Lancée en 2018, Watson OpenScale se positionne moins dans la génération automatisée de modèles que dans le monitoring d'algorithmes. L'objectif de Big Blue est de rendre plus transparent le fonctionnement de ces derniers, d'enlever le côté "boîte noire", en répondant à quelques questions fondamentales. Quelles sont les variables qui ont contribué à cette décision ? Lesquelles ont le plus de poids ? (etc.).

Watson OpenScale formule dans des termes accessibles la manière dont l'IA prend des décisions ou émet des recommandations. Elle s'assure qu'elle se conforme aux réglementations de type RGPD. La solution se targue aussi de corriger automatiquement les biais et de vérifier la stabilité du modèle dans le temps en regardant comment les paramètres évoluent et si des dérives interviennent. Le service prend en charge les modèles déployés sur IBM Watson mais également sur des plateformes tierces comme Amazon SageMaker ou Azure Machine Learning. Il supporte aussi les frameworks open source Tensorflow, Keras, Scikit-Learn, SparkML et PMML. Pour Bouzid Ait Amir, Watson OpenScale s'adresse aux data scientists orientés métier pour une exploitation business des modèles en évitant notamment toute saisie de code.

Un moteur de synthèse de réseau neuronal 

"Le positionnement d'IBM est intéressant", estime Bouzid Ait Amir. "Avec ces connecteurs, OpenScale permet d'importer des modèles et de les centraliser en un point unique pour les piloter au quotidien. Rendre transparent le fonctionnement des algorithmes est une belle promesse mais elle peut être prise à défaut. La solution peut s'appliquer à des systèmes de régression avec un chaînage de décisions applicable. En revanche sur des modèles très complexes, elle montrera ses limites."

La partie automatisation de l'IA est représentée par NeuNetS (Neural Network Synthesis Engine), un moteur de synthèse de réseau neuronal intégré dans OpenScale. En version bêta et gratuit, NeuNetS est un développement fait maison. "L'outil prend les données d'apprentissage, images ou textes, que vous lui fournissez, et synthétise un modèle entraîné qui peut ensuite être téléchargé et déployé dans Watson Machine Learning, localement ou au sein d'une plateforme tierce", résume Khalil El Mahrsi.

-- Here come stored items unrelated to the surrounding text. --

(** ** What the handlers leave open *)

(** A stream that was stopped before it is given up is not told to quit: its zms
    keeps the key, and runs on. *)
Theorem stopped_not_quit (s : MonitorStream.state) : MonitorStream.playing_zms s ->
  let t := MonitorStream.kill (MonitorStream.stop false s <| MonitorStream.isActive := false |>) in
  MonitorStream.out t = (MonitorStream.out s ++ [MonitorStream.Request (MonitorStream.connKey s) MonitorStream.CMD_STOP])%list /\
  MonitorStream.connKey t = MonitorStream.connKey s.
Proof.
  intros Hz. pose proof (MonitorStream.g_keys _ (MonitorStream.pz_good _ Hz)) as Gk. destruct Hz as [_ Ac St T _ A _ _ _].
  destruct s. cbn in Ac, St, T, A, Gk. subst. split; reflexivity.
Qed.

(** The same on the page: stopped, then gone on from. *)
Example stop_then_next_leaks : let s := demo_at true [Own 0 MonitorStream.ElementLoad; Dvr BStop; CycleNext] in
  exists sl, streams s !! 0%nat = Some sl /\ (1 < length (streams s))%nat /\
    MonitorStream.connKey (s_stream sl) = Some "500000" /\
    List.filter (fun e => match e with MonitorStream.Request (Some k) _ => String.eqb k "500000" | _ => false end)
      (MonitorStream.out (s_stream sl)) =
    [MonitorStream.Request (Some "500000") MonitorStream.CMD_QUERY; MonitorStream.Request (Some "500000") MonitorStream.CMD_STOP].
Proof. eexists. split; [vm_compute; reflexivity|]. split; [apply Nat.ltb_lt; vm_compute; reflexivity|]. repeat split; vm_compute; reflexivity. Qed.

(** The inactivity timer goes off while the page is hidden with the cycle on: when
    it is shown again the cycle runs behind the dialog and starts the next stream. *)
Example hidden_idle_cycles :
  let s := demo_at true [Own 0 MonitorStream.ElementLoad; Visibility true; Fire 5; Fire 2; DialogDone; Visibility false; Fire 6; Fire 6] in
  dialog_shown s = true /\ idleTimeoutTriggered s = true /\ cycle s = true /\ monIdx s = 1 /\
  ask false MonitorStream.started s = true.
Proof. repeat split; vm_compute; reflexivity. Qed.

(** The dialog restarts the cycle as it was at the first timeout, not at this one. *)
Example stale_cycle_was :
  let first := demo_at true [Fire 2; DialogDone; DialogClosed; CyclePause; Activity] in
  cycle first = false /\ cycle (demo_at true [Fire 2; DialogDone; DialogClosed; CyclePause; Activity; Fire 6; DialogClosed]) = true /\
  timers first !! 6%nat = Some TIdle.
Proof. repeat split; vm_compute; reflexivity. Qed.

(** Each stream binds the alarm buttons once more: a click sends as many requests,
    each aborting the one before. *)
Example alarm_sent_twice :
  List.filter (fun e => match e with MonitorStream.AlarmRequest _ _ | MonitorStream.AbortRequest => true | _ => false end)
    (ask [] MonitorStream.out (demo_at false [CycleNext; ForceClick])) =
  [MonitorStream.AlarmRequest (Some "500000") "forceAlarm"; MonitorStream.AbortRequest;
   MonitorStream.AlarmRequest (Some "500000") "forceAlarm"].
Proof. vm_compute. reflexivity. Qed.


(** The reconnect of an img outlives its stream: a zms is opened for a monitor the
    page has gone on from, under a key that nobody will tell to quit. *)
Example replaced_stream_reconnects :
  let s := demo_at false [Own 0 MonitorStream.ElementError; CycleNext; Own 0 (MonitorStream.Fire 2 (Fin 0) "");
                          Own 0 (MonitorStream.AuthDone (Fin 0) None "/zm/cgi-bin/nph-zms?monitor=7&connkey=500000&scale=100&mode=jpeg")] in
  exists sl, streams s !! 0%nat = Some sl /\ (1 < length (streams s))%nat /\ MonitorStream.isActive (s_stream sl) = false /\
    last (MonitorStream.out (s_stream sl)) =
      Some (MonitorStream.OpenSrc "/zm/cgi-bin/nph-zms?monitor=7&connkey=000001&scale=100&mode=jpeg" (Some "000001")).
Proof.
  eexists. split; [vm_compute; reflexivity|]. split; [apply Nat.ltb_lt; vm_compute; reflexivity|]. split; vm_compute; reflexivity.
Qed.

Pour générer des réseaux de neurones, NeuNetS procède en deux étapes. Dans la première, le moteur détermine l'échafaudage du réseau : le nombre de couches, la façon dont elles sont reliées, le type de contournements et de retours, etc. Dans la seconde étape, NeuNetS plonge plus profondément dans chaque couche et optimise la connexion des neurones. Ce qui permettrait de concevoir des réseaux de neurones en quelques heures contre des semaines voire des mois avec une approche traditionnelle.